PROBLEM TO WORK ON => Reproduce, from the lines below, exactly the stretch that begins at the line containing "with [x = [1,1,1]]" and ends at the line containing "pose proof (spmv_coo_flat_atomic_tex_eq", both included.

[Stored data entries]
Lemma level2_host_total active_warps temp_rows (temp_vals : list T) r :
  1 <= active_warps ->
  active_warps <= length temp_rows -> active_warps <= length temp_vals ->
  ev_total r (level2_host active_warps temp_rows temp_vals)
  = carry_total temp_rows temp_vals r 0 active_warps.
Proof.
  intros Hnw Hlr Hlv. unfold level2_host.
  destruct (host_merge_total active_warps temp_rows temp_vals Hnw Hlr Hlv)
    as (Hu & Hl1 & Hl2 & Htot).
  destruct (host_merge active_warps temp_rows temp_vals) as [[hr hv] u].
  cbn [fst snd] in *.
  rewrite spmv_coo_scatter_update_kernel_total, <- Htot.
  unfold carry_total, memcpy_to_device. apply vsum_fmap_ext. intros j Hj.
  apply elem_of_seq in Hj. unfold ldi, ld.
  rewrite !lookup_app_l by (rewrite length_take; lia).
  rewrite !lookup_take_lt by lia. reflexivity.
Qed.

Lemma replay_same_total evs1 evs2 (y : list T) :
  (forall r, ev_total r evs1 = ev_total r evs2) ->
  replay evs1 y = replay evs2 y.
Proof.
  intros Heq. exact (launch_same_y evs1 evs2 (mkDevice y []) Heq).
Qed.

(** C9, as the code has it: the level-2 pass of the deferred driver is not
    chosen by the size of the carry buffer.  No run of the driver makes an
    accumulation with the scatter kernel, [host_method] being the constant
    [false]; the scatter kernel is reached only in the disabled branch,
    after the carries have been merged row by row on the host, and that
    branch, run on a sorted carry buffer, leaves the same [y] as the
    reduce-update kernel. *)
Theorem level2_is_reduce_update (MAX_THREADS : Z) (UseCache : bool)
    (d_coo : coo_matrix T) (d_x : list T) (dev : Device)
    (active_warps : nat) (temp_rows : list Z) (temp_vals y : list T) :
  (forall e, e ∈ dev_log (__spmv_coo_flat MAX_THREADS UseCache d_coo d_x dev) ->
     ev_kernel e = K_scatter -> e ∈ dev_log dev)
  /\ host_method = false
  /\ (1 <= active_warps ->
      active_warps <= length temp_rows -> active_warps <= length temp_vals ->
      nondecreasing (take active_warps temp_rows) = true ->
      forallb (fun r => (0 <=? r)%Z) (take active_warps temp_rows) = true ->
      replay (level2_host active_warps temp_rows temp_vals) y
      = replay (spmv_coo_reduce_update_kernel 512 active_warps temp_rows
                  temp_vals) y).
Proof.
  split; [|split; [reflexivity|]].
  - intros e He Hk. apply spmv_coo_flat_log_tags in He as [He|[_ Hkern]];
      [exact He|].
    rewrite Hk in Hkern. destruct Hkern as [?|[?|?]]; discriminate.
  - intros Hnw Hlr Hlv Hs Hpos. apply replay_same_total. intros r.
    rewrite level2_host_total by assumption.
    assert (Htake : forall i, i < active_warps ->
              ldi (take active_warps temp_rows) i = ldi temp_rows i).
    { intros i Hi. unfold ldi. rewrite lookup_take_lt by exact Hi. reflexivity. }
    assert (Hlen : length (take active_warps temp_rows) = active_warps).
    { rewrite length_take. lia. }
    rewrite spmv_coo_reduce_update_kernel_total; [reflexivity| |].
    + intros i j k Hij Hjk Hk Heq. rewrite <- !Htake in * by lia.
      pose proof (nondecreasing_le _ i j Hs Hij ltac:(lia)).
      pose proof (nondecreasing_le _ j k Hs Hjk ltac:(lia)). lia.
    + intros w Hw. rewrite <- Htake by exact Hw.
      rewrite forallb_forall in Hpos.
      destruct (lookup_lt_is_Some_2 (take active_warps temp_rows) w ltac:(lia))
        as [a Ha].
      unfold ldi. rewrite Ha. cbn.
      assert (0 <= a)%Z; [|lia]. apply Z.leb_le, Hpos.
      apply list_elem_of_In. eapply list_elem_of_lookup_2. exact Ha.
Qed.
End GenericFacts.

(** * The claims at integer values *)

(** C1: for a row-sorted matrix of fewer than [2^30] entries, after any of
    the four operations each cell of [y] holds its old content plus the
    serial sum, over the entries of that row, of [val * x[col]], whatever
    [MAX_THREADS] makes of the split into warps; and on the 3 x 3 example
    with [x = [1,1,1]] and a zeroed [y] the result is [[5,4,6]].  Below
    [2^30] entries no index of a kernel leaves the 32-bit [IndexType]. *)
Theorem spmv_row_sum_invariant (MAX_THREADS : Z) (d_coo : coo_matrix Z)
    (d_x : list Z) (dev : Device) (i : nat) :
  sorted_coo d_coo = true ->
  (num_entries d_coo < 2 ^ 30)%Z ->
  (512 <= MAX_THREADS < 2 ^ 30)%Z ->
  i < length (dev_y dev) ->
  (ld (dev_y (spmv_coo_flat MAX_THREADS d_coo d_x dev)) i
     = (ld (dev_y dev) i + row_sum d_coo d_x (Z.of_nat i))%Z
   /\ ld (dev_y (spmv_coo_flat_tex MAX_THREADS d_coo d_x dev)) i
     = (ld (dev_y dev) i + row_sum d_coo d_x (Z.of_nat i))%Z
   /\ ld (dev_y (spmv_coo_flat_atomic MAX_THREADS d_coo d_x dev)) i
     = (ld (dev_y dev) i + row_sum d_coo d_x (Z.of_nat i))%Z
   /\ ld (dev_y (spmv_coo_flat_atomic_tex MAX_THREADS d_coo d_x dev)) i
     = (ld (dev_y dev) i + row_sum d_coo d_x (Z.of_nat i))%Z)
  /\ (forall log,
       let zeroed := mkDevice [0; 0; 0]%Z log in
       let ones := [1; 1; 1]%Z in
       dev_y (spmv_coo_flat MAX_THREADS example_coo ones zeroed) = [5; 4; 6]%Z
       /\ dev_y (spmv_coo_flat_tex MAX_THREADS example_coo ones zeroed) = [5; 4; 6]%Z
       /\ dev_y (spmv_coo_flat_atomic MAX_THREADS example_coo ones zeroed) = [5; 4; 6]%Z
       /\ dev_y (spmv_coo_flat_atomic_tex MAX_THREADS example_coo ones zeroed)
          = [5; 4; 6]%Z).
Proof.
  intros Hwf HN HMT Hi. apply below_2_30 in HN. split.
  - pose proof (spmv_coo_flat_tex_eq MAX_THREADS d_coo d_x dev) as Etex.
    pose proof (spmv_coo_flat_atomic_tex_eq MAX_THREADS d_coo d_x dev) as Eatex.
    destruct (spmv_coo_flat_run MAX_THREADS false d_coo d_x dev Hwf HN HMT)
      as (e1 & R1 & H1).
    destruct (spmv_coo_flat_atomic_run MAX_THREADS false d_coo d_x dev Hwf HN HMT)
      as (e2 & R2 & H2).
    fold (spmv_coo_flat MAX_THREADS d_coo d_x dev) in R1.
    fold (spmv_coo_flat_atomic MAX_THREADS d_coo d_x dev) in R2.
    set (a := spmv_coo_flat MAX_THREADS d_coo d_x dev) in *.
    set (b := spmv_coo_flat_tex MAX_THREADS d_coo d_x dev) in *.
    set (c := spmv_coo_flat_atomic MAX_THREADS d_coo d_x dev) in *.
    set (d := spmv_coo_flat_atomic_tex MAX_THREADS d_coo d_x dev) in *.
    clearbody a b c d. subst b d a c.
    pose proof (ld_launch e1 dev i Hi) as L1.
    pose proof (ld_launch e2 dev i Hi) as L2.
    rewrite H1 in L1. rewrite H2 in L2. auto.
  - intros log. cbv zeta. repeat split; reflexivity.
Qed.

Lemma spmv_row_sum_invariant_witness :
  ld (dev_y (spmv_coo_flat 30720 (sample_coo 70) sample_x sample_dev)) 2
  = (ld (dev_y sample_dev) 2 + row_sum (sample_coo 70) sample_x 2)%Z.
Proof.
  pose proof (spmv_row_sum_invariant 30720 (sample_coo 70) sample_x sample_dev 2
    ltac:(vm_compute; reflexivity) ltac:(vm_compute; reflexivity) ltac:(lia)
    ltac:(vm_compute; lia)) as [[Hflat _] _].
  exact Hflat.
Defined.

TASK ANSWER =>
    with [x = [1,1,1]] and a zeroed [y] the result is [[5,4,6]].  Below
    [2^30] entries no index of a kernel leaves the 32-bit [IndexType]. *)
Theorem spmv_row_sum_invariant (MAX_THREADS : Z) (d_coo : coo_matrix Z)
    (d_x : list Z) (dev : Device) (i : nat) :
  sorted_coo d_coo = true ->
  (num_entries d_coo < 2 ^ 30)%Z ->
  (512 <= MAX_THREADS < 2 ^ 30)%Z ->
  i < length (dev_y dev) ->
  (ld (dev_y (spmv_coo_flat MAX_THREADS d_coo d_x dev)) i
     = (ld (dev_y dev) i + row_sum d_coo d_x (Z.of_nat i))%Z
   /\ ld (dev_y (spmv_coo_flat_tex MAX_THREADS d_coo d_x dev)) i
     = (ld (dev_y dev) i + row_sum d_coo d_x (Z.of_nat i))%Z
   /\ ld (dev_y (spmv_coo_flat_atomic MAX_THREADS d_coo d_x dev)) i
     = (ld (dev_y dev) i + row_sum d_coo d_x (Z.of_nat i))%Z
   /\ ld (dev_y (spmv_coo_flat_atomic_tex MAX_THREADS d_coo d_x dev)) i
     = (ld (dev_y dev) i + row_sum d_coo d_x (Z.of_nat i))%Z)
  /\ (forall log,
       let zeroed := mkDevice [0; 0; 0]%Z log in
       let ones := [1; 1; 1]%Z in
       dev_y (spmv_coo_flat MAX_THREADS example_coo ones zeroed) = [5; 4; 6]%Z
       /\ dev_y (spmv_coo_flat_tex MAX_THREADS example_coo ones zeroed) = [5; 4; 6]%Z
       /\ dev_y (spmv_coo_flat_atomic MAX_THREADS example_coo ones zeroed) = [5; 4; 6]%Z
       /\ dev_y (spmv_coo_flat_atomic_tex MAX_THREADS example_coo ones zeroed)
          = [5; 4; 6]%Z).
Proof.
  intros Hwf HN HMT Hi. apply below_2_30 in HN. split.
  - pose proof (spmv_coo_flat_tex_eq MAX_THREADS d_coo d_x dev) as Etex.
    pose proof (spmv_coo_flat_atomic_tex_eq MAX_THREADS d_coo d_x dev) as Eatex.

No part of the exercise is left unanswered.